At a West Village restaurant, she met Thea Spyer, a PhD psychologist and an accomplished violinist whose family fled Amsterdam ahead of Hitler’s invasion. Two years later, in 1967, they began what turned out to be a very long engagement Thea proposed to Edie with a diamond pin, because a ring would have prompted unwelcome questions. Edie and Thea kept a low profile, leading a life typical of upwardly mobile professional couples in Manhattan, hosting dinner parties for friends, traveling, and spending summer weekends at their beach house in South Hampton. But life changed when Thea developed multiple sclerosis. In 1977, Edie left IBM to care for Thea, who gradually became quadriplegic.

The AIDS crisis in the 1980s built solidarity among the gay community. Although Edie largely kept her private life secret in the past, she now decided to volunteer for many gay rights organizations. Numerous awards attest to her advocacy over more than two decades, including an award named for her: the Edie Windsor Equality Award.

Windsor and Spyer registered as domestic partners when it became possible in New York in the 1990s. In 2007, when Thea’s medical condition became terminal, they traveled to Canada to officially marry, accompanied by three health aides and a small group of close friends. Their marriage in Toronto, as well as their decades-long devotion, is chronicled in an award-winning documentary titled: Edie and Thea—A very Long Engagement.

Thea died in 2009. A short time later, Edie suffered a serious heart attack, leaving her in fragile health with an implantable cardioverter-defibrillator.

When Spyer died, she left her entire estate to Windsor, primarily her share in the couple’s New York apartment.

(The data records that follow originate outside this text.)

(** * Client-side model of the chatbot platform front end

    A shallow embedding of the React front end of the chatbot platform:
    the axios service layer ([frontend/src/services/api.js]), the route
    guards ([frontend/src/App.jsx]) and the event handlers of the Chat,
    Dashboard, ProjectDetail and Register pages.

    Conventions of the embedding.
    - A JavaScript string is a [string] (a sequence of code units below 256);
      [String.length] is the [.length] of the source.
    - JSON scalars are [jsval]; a property read [o.k] is a lookup [o !! k],
      where [None] stands for [undefined].
    - An event handler is a computation in the monad [ui S]: it reads and
      updates the component state [S], records every observable action
      (HTTP request, navigation, dialog, ...) in a trace, and may throw.
      The answers of the environment (outcome of an awaited request, answer
      to a [confirm] dialog, the current time) are arguments of the handler. *)

From Stdlib Require Import Ascii.
From stdpp Require Import base option list strings gmap fin_maps pretty.

Set Default Proof Using "Type".

(** ** JavaScript values *)

Module Js.

Inductive jsval :=
| JNull
| JBool (b : bool)
| JStr (s : string)
| JNum (n : Z).

#[global] Instance jsval_eq_dec : EqDecision jsval.
Proof. solve_decision. Defined.

(** ToBoolean; [None] is [undefined]. *)
Definition truthy (v : option jsval) : bool :=
  match v with
  | None => false
  | Some JNull => false
  | Some (JBool b) => b
  | Some (JStr s) => negb (bool_decide (s = ""))
  | Some (JNum n) => negb (bool_decide (n = 0%Z))
  end.

(** ToBoolean of a string. *)
Definition truthy_str (s : string) : bool := negb (bool_decide (s = "")).

(** ToString, as used by template literals. *)
Definition to_string (v : option jsval) : string :=
  match v with
  | None => "undefined"
  | Some JNull => "null"
  | Some (JBool true) => "true"
  | Some (JBool false) => "false"
  | Some (JStr s) => s
  | Some (JNum n) => pretty n
  end.

(** Strict equality [===] on scalars and [undefined]. *)
Definition strict_eq (a b : option jsval) : bool := bool_decide (a = b).

(** WhiteSpace and LineTerminator code units below 256:
    TAB, LF, VT, FF, CR, SP and NBSP. *)
Definition is_white_space (a : ascii) : bool :=
  match a with
  | "009" | "010" | "011" | "012" | "013" | " " | "160" => true
  | _ => false
  end%char.

Fixpoint trimStart (s : string) : string :=
  match s with
  | "" => ""
  | String a s' => if is_white_space a then trimStart s' else s
  end.

Definition trimEnd (s : string) : string :=
  String.rev (trimStart (String.rev s)).

(** [String.prototype.trim] *)
Definition trim (s : string) : string := trimEnd (trimStart s).

(** [Array.prototype.slice(0, -1)] *)
Definition slice_0_m1 {A} (l : list A) : list A := take (length l - 1) l.

End Js.
Export Js.

(** A JavaScript object holding JSON scalars. *)
Abbreviation jsobj := (gmap string jsval).

(** ** Requests, errors and observable actions *)

Inductive http_method := GET | POST | PUT | DELETE.

(** A [File] picked in a file input. *)
Record File := { file_name : string; file_content : string }.

Inductive request_data :=
| NoData
| JsonData (o : jsobj)
| FormData (entries : list (string * File)).

(** An axios request config. *)
Record request_config := {
  method : http_method;
  url : string;
  data : request_data;
  headers : gmap string string;
}.

(** The response carried by a rejected request: [error.response], with
    [status] and [data.detail]. *)
Record error_response := { status : Z; detail : option jsval }.

(** A rejection; [response] is absent when no response was received. *)
Record api_error := { response : option error_response }.

(** How an awaited promise settles. *)
Inductive outcome (A : Type) :=
| Fulfilled (value : A)
| Rejected (err : api_error).
Arguments Fulfilled {A} value.
Arguments Rejected {A} err.

Inductive effect :=
| EPreventDefault
| EStopPropagation
| ERequest (config : request_config)
| ERegister (email password name : string)
| ENavigate (to : string) (replace : bool)
| ELocationAssign (href : string)
| EConfirm (text : string) (answer : bool)
| EAlert (text : option jsval)
| EConsoleError (text : string)
| EFocusInput
| EResetFileInput.

#[global] Instance http_method_eq_dec : EqDecision http_method.
Proof. solve_decision. Defined.
#[global] Instance File_eq_dec : EqDecision File.
Proof. solve_decision. Defined.
#[global] Instance request_data_eq_dec : EqDecision request_data.
Proof. solve_decision. Defined.
#[global] Instance request_config_eq_dec : EqDecision request_config.
Proof. solve_decision. Defined.
#[global] Instance effect_eq_dec : EqDecision effect.
Proof. solve_decision. Defined.

(** ** The handler monad *)

Inductive completion (A : Type) :=
| Normal (a : A)
| Thrown (err : api_error).
Arguments Normal {A} a.
Arguments Thrown {A} err.

Definition ui (S A : Type) : Type := S → completion A * S * list effect.

Section Monad.
Context {S : Type}.

Definition ret {A} (a : A) : ui S A := λ st, (Normal a, st, []).

Definition bind {A B} (m : ui S A) (k : A → ui S B) : ui S B := λ st,
  match m st with
  | (Normal a, st1, t1) =>
      let '(r, st2, t2) := k a st1 in (r, st2, t1 ++ t2)
  | (Thrown err, st1, t1) => (Thrown err, st1, t1)
  end.

(** The state as the handler's closure sees it. *)
Definition get : ui S S := λ st, (Normal st, st, []).

Definition modify (f : S → S) : ui S unit := λ st, (Normal tt, f st, []).

Definition emit (e : effect) : ui S unit := λ st, (Normal tt, st, [e]).

Definition throw {A} (err : api_error) : ui S A := λ st, (Thrown err, st, []).

(** [await p], where the promise [p] settles as [o]. *)
Definition await {A} (o : outcome A) : ui S A :=
  match o with
  | Fulfilled v => ret v
  | Rejected err => throw err
  end.

(** [try { body } catch (err) { handler err }] *)
Definition try_catch {A} (body : ui S A) (handler : api_error → ui S A)
  : ui S A := λ st,
  match body st with
  | (Normal a, st1, t1) => (Normal a, st1, t1)
  | (Thrown err, st1, t1) =>
      let '(r, st2, t2) := handler err st1 in (r, st2, t1 ++ t2)
  end.

(** [try { body } finally { fin }] *)
Definition finally {A} (body : ui S A) (fin : ui S unit) : ui S A := λ st,
  let '(r, st1, t1) := body st in
  match fin st1 with
  | (Normal _, st2, t2) => (r, st2, t1 ++ t2)
  | (Thrown err, st2, t2) => (Thrown err, st2, t1 ++ t2)
  end.

Definition final_state {A} (r : completion A * S * list effect) : S :=
  snd (fst r).
Definition trace {A} (r : completion A * S * list effect) : list effect :=
  snd r.
Definition result {A} (r : completion A * S * list effect) : completion A :=
  fst (fst r).
End Monad.

#[global] Instance ui_ret {S} : MRet (ui S) := λ A, ret.
#[global] Instance ui_bind {S} : MBind (ui S) := λ A B k m, bind m k.

(** Running a handler from a state. *)
Definition run {S A} (m : ui S A) (st : S) : completion A * S * list effect :=
  m st.

(** ** [frontend/src/services/api.js] *)

Module Api.

(** The part of the browser the service layer touches. *)
Record browser := {
  localStorage : gmap string string;
  pathname : string;
}.

(** Headers of the axios instance ([axios.create]). *)
Definition default_headers : gmap string string :=
  {[ "Content-Type" := "application/json" ]}.

(** [localStorage.getItem]: [None] is [null]. *)
Definition getItem (k : string) (b : browser) : option string :=
  localStorage b !! k.

Definition removeItem (k : string) : ui browser unit :=
  modify (λ b, {| localStorage := delete k (localStorage b);
                  pathname := pathname b |}).

(** [api.interceptors.request.use]: add the auth token to a request. *)
Definition request_interceptor (b : browser) (config : request_config)
  : request_config :=
  let token := getItem "token" b in
  match token with
  | Some t =>
      if truthy_str t then
        {| method := method config;
           url := url config;
           data := data config;
           headers := <["Authorization" := "Bearer " +:+ t]> (headers config) |}
      else config
  | None => config
  end.

(** [api.interceptors.response.use], first callback. *)
Definition response_fulfilled {A} (resp : A) : ui browser A := mret resp.

(** [api.interceptors.response.use], second callback. *)
Definition response_rejected {A} (error : api_error) : ui browser A :=
  b ← get;
  (if bool_decide (status <$> response error = Some 401%Z) then
     removeItem "token";;
     if bool_decide (pathname b ≠ "/login")
     then emit (ELocationAssign "/login")
     else mret tt
   else mret tt);;
  throw error.

(** The response interceptor applied to a settled request. *)
Definition response_interceptor {A} (o : outcome A) : ui browser A :=
  match o with
  | Fulfilled resp => response_fulfilled resp
  | Rejected error => response_rejected error
  end.

Definition request (m : http_method) (u : string) (d : request_data)
  : request_config :=
  {| method := m; url := u; data := d; headers := default_headers |}.

(** Project API functions *)
Definition projectAPI_list : request_config :=
  request GET "/projects" NoData.
Definition projectAPI_get (id : option jsval) : request_config :=
  request GET ("/projects/" +:+ to_string id) NoData.
Definition projectAPI_create (d : jsobj) : request_config :=
  request POST "/projects" (JsonData d).
Definition projectAPI_update (id : option jsval) (d : jsobj) : request_config :=
  request PUT ("/projects/" +:+ to_string id) (JsonData d).
Definition projectAPI_delete (id : option jsval) : request_config :=
  request DELETE ("/projects/" +:+ to_string id) NoData.

(** Prompt API functions *)
Definition promptAPI_list (projectId : option jsval) : request_config :=
  request GET ("/projects/" +:+ to_string projectId +:+ "/prompts") NoData.
Definition promptAPI_create (projectId : option jsval) (d : jsobj)
  : request_config :=
  request POST ("/projects/" +:+ to_string projectId +:+ "/prompts")
    (JsonData d).
Definition promptAPI_update (promptId : option jsval) (d : jsobj)
  : request_config :=
  request PUT ("/projects/prompts/" +:+ to_string promptId) (JsonData d).
Definition promptAPI_delete (promptId : option jsval) : request_config :=
  request DELETE ("/projects/prompts/" +:+ to_string promptId) NoData.

(** Chat API functions; [sessionId] defaults to [null] when [undefined]. *)
Definition chatAPI_sendMessage (projectId : option jsval) (message : string)
    (sessionId : option jsval) : request_config :=
  request POST ("/projects/" +:+ to_string projectId +:+ "/chat")
    (JsonData {[ "message" := JStr message;
                 "session_id" := default JNull sessionId ]}).
Definition chatAPI_listSessions (projectId : option jsval) : request_config :=
  request GET ("/projects/" +:+ to_string projectId +:+ "/sessions") NoData.
Definition chatAPI_getSession (projectId sessionId : option jsval)
  : request_config :=
  request GET ("/projects/" +:+ to_string projectId +:+ "/sessions/"
               +:+ to_string sessionId) NoData.
Definition chatAPI_createSession (projectId : option jsval) : request_config :=
  request POST ("/projects/" +:+ to_string projectId +:+ "/sessions") NoData.
Definition chatAPI_deleteSession (projectId sessionId : option jsval)
  : request_config :=
  request DELETE ("/projects/" +:+ to_string projectId +:+ "/sessions/"
                  +:+ to_string sessionId) NoData.

(** File API functions *)
Definition fileAPI_list (projectId : option jsval) : request_config :=
  request GET ("/projects/" +:+ to_string projectId +:+ "/files") NoData.
Definition fileAPI_upload (projectId : option jsval) (file : File)
  : request_config :=
  let formData := [] ++ [("file", file)] in
  {| method := POST;
     url := "/projects/" +:+ to_string projectId +:+ "/files";
     data := FormData formData;
     headers := <["Content-Type" := "multipart/form-data"]> default_headers |}.
Definition fileAPI_delete (fileId : option jsval) : request_config :=
  request DELETE ("/files/" +:+ to_string fileId) NoData.

End Api.

(** A request sent through the API layer and awaited: the call is recorded,
    then the handler resumes with the outcome [o]. *)
Definition call {S A} (config : request_config) (o : outcome A) : ui S A :=
  emit (ERequest config);; await o.

(** [err.response?.data?.detail || fallback] *)
Definition detail_or (err : api_error) (fallback : string) : option jsval :=
  if truthy (response err ≫= detail)
  then response err ≫= detail
  else Some (JStr fallback).

(** [confirm(text)], answered by the user with [answer]. *)
Definition confirm {S} (text : string) (answer : bool) : ui S bool :=
  emit (EConfirm text answer);; mret answer.

(** The requests recorded in a trace, in order. *)
Definition requests (t : list effect) : list request_config :=
  omap (λ e, match e with ERequest c => Some c | _ => None end) t.
(** A lobby whose two draw piles are used up. *)
Definition spentLobby : Lobby :=
  {| code := "00000"; players := []; hostId := "s0"; gameState := roundOver;
     settings := {| scoreToWin := 7; maxPlayers := 10;
                    selectedPackIndexes := [0]; isPrivate := false |};
     whiteDeck := []; blackDeck := [];
     whiteDiscard := [ {| wc_text := "white 0"; wc_pack := 0; wc_id := "w_0" |};
                       {| wc_text := "white 1"; wc_pack := 0; wc_id := "w_1" |};
                       {| wc_text := "white 2"; wc_pack := 0; wc_id := "w_2" |} ];
     blackDiscard := [ {| bc_text := "Q1"; bc_pick := 1; bc_pack := 0; bc_id := "b_45" |};
                       {| bc_text := "Q2"; bc_pick := 1; bc_pack := 0; bc_id := "b_46" |} ];
     currentBlackCard := None; czarId := None;
     roundSubmissions := []; roundWinnerInfo := None |}.

(** The first round of [gameOfFour None], nobody has submitted yet. *)
Definition playingWorld : World := default world0 (worldAfter (gameOfFour None)).

(** The czar [s1] has picked [s3], and the host [s0] has asked for the next
    round before the timer of the pick went off. *)
Definition staleTimerWorld : World :=
  default world0 (worldAfter (gameOfFour None ++ allSubmit ++
    [ Sends "s1" (SelectWinner "00000" "s3"); Sends "s0" (RequestNextRound "00000") ])).

(** The keys of the registry are distinct, as the property names of an
    object are. *)
Definition wellKeyed (w : World) : Prop := NoDup (lobbies w).*1.



(** All three non-czar members have submitted: the lobby is in [judging]. *)
Definition judgingWorld : World :=
  default world0 (worldAfter (gameOfFour None ++ allSubmit)).


(** The worlds the server can be in: it boots with an empty registry and
    no timer, and then runs one input after the other. *)
Inductive reachable : World -> Prop :=
| reach_boot w :
    lobbies w = [] -> timers w = [] -> reachable w
| reach_step w i w' out :
    reachable w -> step w i = Done w' out -> reachable w'.

(** The timer callback as the second copy of the server in the repository
    has it (the file kept without its name): it tests
    [gameState !== 'gameOver'] only. *)
Definition autoAdvanceLegacy (lobbyCode : string) (w : World) : Result :=
  match obj_get lobbyCode (lobbies w) with
  | Some lobby =>
      if negb (GameState_eqb (gameState lobby) gameOver)
      then startNextRound lobbyCode w
      else Done w []
  | None => Done w []
  end.

(** ** Vocabulary of the further properties *)

(** The random stream after [n] calls of [Math.random()]. *)
Definition rng_drop (n : nat) (r : Rng) : Rng := fun k => r (n + k).

(** The packs an index list selects: all of them for the empty list,
    otherwise the ones that exist, in the order asked for. *)
Definition selectedPacks (deck : list Pack) (indexes : list nat) : list Pack :=
  omap (fun i => deck !! i)
       (match indexes with [] => seq 0 (length deck) | _ => indexes end).

(** A dealt card as the catalogue has it, without the id [getPacks] adds. *)
Definition whiteFace (c : WhiteCard) : DeckWhite :=
  {| dw_text := wc_text c; dw_pack := wc_pack c |}.

Definition blackFace (c : BlackCard) : DeckBlack :=
  {| db_text := bc_text c; db_pick := bc_pick c; db_pack := bc_pack c |}.

(** The code that the [k]-th turn of the loop of [generateLobbyCode] draws:
    every turn takes one number of the random stream. *)
Definition nthCode (k : nat) (r : Rng) : string := (randomCode (rng_drop k r)).1.

(** The second round of [gameOfFour None], which the host has forced: the
    czar is [s2] and the prompt asks for two cards. *)
Definition pickTwoWorld : World :=
  default world0 (worldAfter (gameOfFour None ++ [Sends "s0" (RequestNextRound "00000")])).

(** A round is on: the lobby plays, judges or shows the result. *)
Definition inRound (s : GameState) : Prop := s = playing \/ s = judging \/ s = roundOver.

(** What holds of every lobby the server has registered under [c]: it
    knows its code, has a member, its host is a member, while a round is on
    it has a prompt and a czar who is a member, and while it waits for the
    game to start it holds no cards. *)
Definition lobbySound (c : string) (lobby : Lobby) : Prop :=
  code lobby = c /\
  players lobby <> [] /\
  hostId lobby ∈ p_id <$> players lobby /\
  (inRound (gameState lobby) ->
   is_Some (currentBlackCard lobby) /\
   exists czar, czarId lobby = Some czar /\ czar ∈ p_id <$> players lobby) /\
  (gameState lobby = waiting ->
   whiteSupply lobby = [] /\ blackSupply lobby = [] /\ currentBlackCard lobby = None).

Definition worldSound (w : World) : Prop :=
  forall c lobby, obj_get c (lobbies w) = Some lobby -> lobbySound c lobby.

(** The whole numbers that [parseInt(packIndex, 10)] gives back unchanged:
    those JavaScript writes in plain decimal digits. *)
Definition plainIndex (i : nat) : Prop := (N.of_nat i < 10 ^ 21)%N.

(** ASCII text: every character code is below 128. *)
Definition isAscii (s : string) : bool :=
  forallb (fun a => (nat_of_ascii a <? 128)%nat) (list_ascii_of_string s).

(** The pick of [s3] has ended the first round of [gameOfFour None]: the
    lobby is in [roundOver] and the timer of the pick is pending. *)
Definition roundOverWorld : World :=
  default world0 (worldAfter (gameOfFour None ++ allSubmit ++
    [ Sends "s1" (SelectWinner "00000" "s3") ])).

(** The second round, played from [staleTimerWorld] to its end: the three
    members who are not the czar [s2] submit two cards each and the czar
    picks [s0]. *)
Definition secondRound : list Input :=
  [ Sends "s0" (SubmitCards "00000" (Some ["w_44"; "w_43"]));
    Sends "s1" (SubmitCards "00000" (Some ["w_35"; "w_34"]));
    Sends "s3" (SubmitCards "00000" (Some ["w_14"; "w_13"]));
    Sends "s2" (SelectWinner "00000" "s0") ].

(** The second round is over while the timer of the first is still
    pending: two timers wait, the older one first. *)
Definition twoTimersWorld : World :=
  default world0 (worldAfter (gameOfFour None ++ allSubmit ++
    [ Sends "s1" (SelectWinner "00000" "s3"); Sends "s0" (RequestNextRound "00000") ] ++
    secondRound)).

(** * Properties *)

(** ** The registry object *)

Arguments obj_get : simpl never.
Arguments obj_set : simpl never.
Arguments obj_delete : simpl never.

Section JsObjectFacts.
Context {V : Type}.
Implicit Types (o : list (string * V)) (k : string) (v : V).

Lemma obj_get_cons k k' v o :
  obj_get k ((k', v) :: o) = if String.eqb k' k then Some v else obj_get k o.
Proof. unfold obj_get; simpl. by destruct (String.eqb k' k). Qed.

Lemma obj_get_app_absent k k' v o :
  obj_get k o = None -> obj_get k (o ++ [(k', v)]) = if String.eqb k' k then Some v else None.
Proof.
  induction o as [|[k0 v0] o IH]; intros H; simpl.
  - by rewrite obj_get_cons.
  - rewrite obj_get_cons in H. rewrite obj_get_cons. destruct (String.eqb k0 k); [done | auto].
Qed.

Lemma obj_get_app_other k k' v o :
  k' <> k -> obj_get k (o ++ [(k', v)]) = obj_get k o.
Proof.
  intros Hne. induction o as [|[k0 v0] o IH]; simpl.
  - rewrite obj_get_cons. apply String.eqb_neq in Hne. by rewrite Hne.
  - rewrite !obj_get_cons. by destruct (String.eqb k0 k).
Qed.

Lemma obj_get_replace_eq k v o :
  is_Some (obj_get k o) -> obj_get k (obj_replace k v o) = Some v.
Proof.
  induction o as [|[k0 v0] o IH]; simpl; intros [x Hx]; [done|].
  rewrite obj_get_cons in Hx.
  destruct (String.eqb k0 k) eqn:E; rewrite obj_get_cons E; [done | eauto].
Qed.
(** [not ret["changes"].get(key)] *)
Definition no_changes (key : string) (r : ret) : bool :=
  match r_changes r !! key with
  | None | Some [] => true
  | Some (_ :: _) => false
  end.

(** The last lines of both states. *)
Definition finish (test : bool) (r : ret) : ret :=
  let r :=
    if no_changes "new" r && no_changes "old" r
    then Ret (r_name r) ∅ "No changes required" (r_result r)
    else r in
  Ret (r_name r) (r_changes r) (r_comment r)
      (if negb test || bool_decide (r_changes r = ∅) then Some true else None).

(** ["{lic['system']} / {lic['hardware_key']} / {lic['software_product']}"],
    the middle of every message about one licence. *)
Definition describe (lic : license) : res string :=
  system ← getitem lic "system";
  hardware_key ← getitem lic "hardware_key";
  software_product ← getitem lic "software_product";
  mret (system +:+ " / " +:+ hardware_key +:+ " / " +:+ software_product).

(** Lines 125 to 130: the fields of the live system that a licence file
    does not have are deleted from [lic_sys]. *)
Definition strip_system_fields (lic_sys : license) : license :=
  base.delete "type_of_license_key"
    (base.delete "validity" (base.delete "last_successful_check" lic_sys)).

(** [for lic_sys in licenses_system] of lines 123 to 133: whether
    [lic_file] is found, and [licenses_system] with the entries visited
    stripped in place. *)
Fixpoint find_license (lic_file : license) (licenses_system : list license)
  : bool * list license :=
  match licenses_system with
  | [] => (false, [])
  | lic_sys :: rest =>
      let lic_sys := strip_system_fields lic_sys in
      if bool_decide (lic_file = lic_sys) then (true, lic_sys :: rest)
      else
        let '(found, rest) := find_license lic_file rest in
        (found, lic_sys :: rest)
  end.

(** [for lic_file in licenses_file] of lines 121 to 136, from
    [all_valid]: the final [all_valid] and [licenses_system]. *)
Fixpoint all_found (licenses_file : list license) (all_valid : bool)
    (licenses_system : or_false (list license))
  : res (bool * or_false (list license)) :=
  match licenses_file with
  | [] => mret (all_valid, licenses_system)
  | lic_file :: rest =>
      lics ← iter licenses_system;
      let '(found, lics) := find_license lic_file lics in
      if negb found then mret (false, Val lics)
      else all_found rest all_valid (Val lics)
  end.

(** [for lic in licenses_system] of lines 201 to 207, from
    [valid_license]. *)
Fixpoint find_valid (licenses_system : list license) (valid_license : bool)
  : res bool :=
  match licenses_system with
  | [] => mret valid_license
  | lic :: rest =>
      software_product ← getitem lic "software_product";
      if Py.startswith software_product "Maintenance_"
      then find_valid rest valid_license
      else
        validity ← getitem lic "validity";
        if String.eqb validity "valid" then mret true
        else find_valid rest valid_license
  end.

(** [if licenses_system:] *)
Definition nonempty (v : or_false (list license)) : bool :=
  match v with
  | Val (_ :: _) => true
  | _ => false
  end.

Section Functions.
Context {W : Type} (salt : Salt W).
(** [__opts__["test"]] *)
Context (test : bool).

(** A call into [__salt__]: it is recorded, then run on the world. *)
Definition invoke {R A} (c : invocation) (f : W → res A * W)
  : M (st W) R A := λ s,
  let '(r, w) := f (world s) in
  (match r with Ok a => Normal a | Raise e => Raised e end,
   St w (calls s ++ [c])).

Definition salt_info {R} (sid : string) :=
  invoke (R:=R) (Info sid) (sap_likey_info salt sid).
Definition salt_show {R} (sid : string) :=
  invoke (R:=R) (Show sid) (sap_likey_show salt sid).
Definition salt_delete {R} (name sid hwkey product : string) :=
  invoke (R:=R) (Delete name sid hwkey product)
    (sap_likey_delete salt name sid hwkey product).
Definition salt_install {R} (sid filename : string) :=
  invoke (R:=R) (Install sid filename) (sap_likey_install salt sid filename).
Definition salt_temp {R} (sid product : string) :=
  invoke (R:=R) (Temp sid product) (sap_likey_temp salt sid product).
Definition salt_read_lic_file {R} (filename : string) :=
  invoke (R:=R) (ReadLicFile filename) (sap_likey_read_lic_file salt filename).
Definition salt_file_get_user {R} (path : string) :=
  invoke (R:=R) (FileGetUser path) (file_get_user salt path).
Definition salt_user_info {R} (name : string) :=
  invoke (R:=R) (UserInfo name) (user_info salt name).
Definition salt_file_chown {R} (user group : pyval) (path : string) :=
  invoke (R:=R) (FileChown user group path) (file_chown salt user group path).

(** Lines 64 to 87: one round of the loop over the licences of other
    systems.  [delete] is called without [hwkey] and [product], which
    are then ["*"]. *)
Definition remove_other_sid_body (name : string) (lic : license) (ret : ret)
  : M (st W) States.ret States.ret :=
  system ← lift (getitem lic "system");
  if negb (String.eqb system name) then
    if test then
      d ← lift (describe lic);
      mret (append "old" ("SAP system license " +:+ d +:+ " would be removed") ret)
    else
      system ← lift (getitem lic "system");
      success ← salt_delete system name "*" "*";
      if success : bool then
        d ← lift (describe lic);
        mret (append "old" ("SAP system license " +:+ d) ret)
      else
        d ← lift (describe lic);
        return_ (failed ("Could not remove license for SAP system license " +:+ d) ret)
  else mret ret.
(* ===== verification/_CoqProject ===== *)
-Q . S2P
Prelude.v
JsString.v
Escape.v
Query.v
Location.v
Url.v
History.v
Browser.v
Ghspa.v
Roundtrip.v
Exposable.v
Session.v
Requests.v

However, in 1996, Congress passed the Defense of Marriage Act, defining marriage for all federal purposes as a union between a man and a woman. Despite being married in Canada and having a domestic partnership in New York, DOMA prohibited Edie from the benefit of a tax exemption for surviving spouses, resulting in a federal estate tax bill of more than $300,000. In 2010, at age 81, Windsor decided to challenge the unfair tax in court.

She met lawyer Roberta Kaplan, also a Jewish lesbian, who agreed to take her case. They became close friends while working on the case, celebrating Jewish holidays together with Kaplan’s family. After two lower court victories, her case was accepted by the Supreme Court. Windsor’s case had the backing of many Jewish organizations, including the Anti-defamation League, Hadassah, and the Conservative and Reform movements.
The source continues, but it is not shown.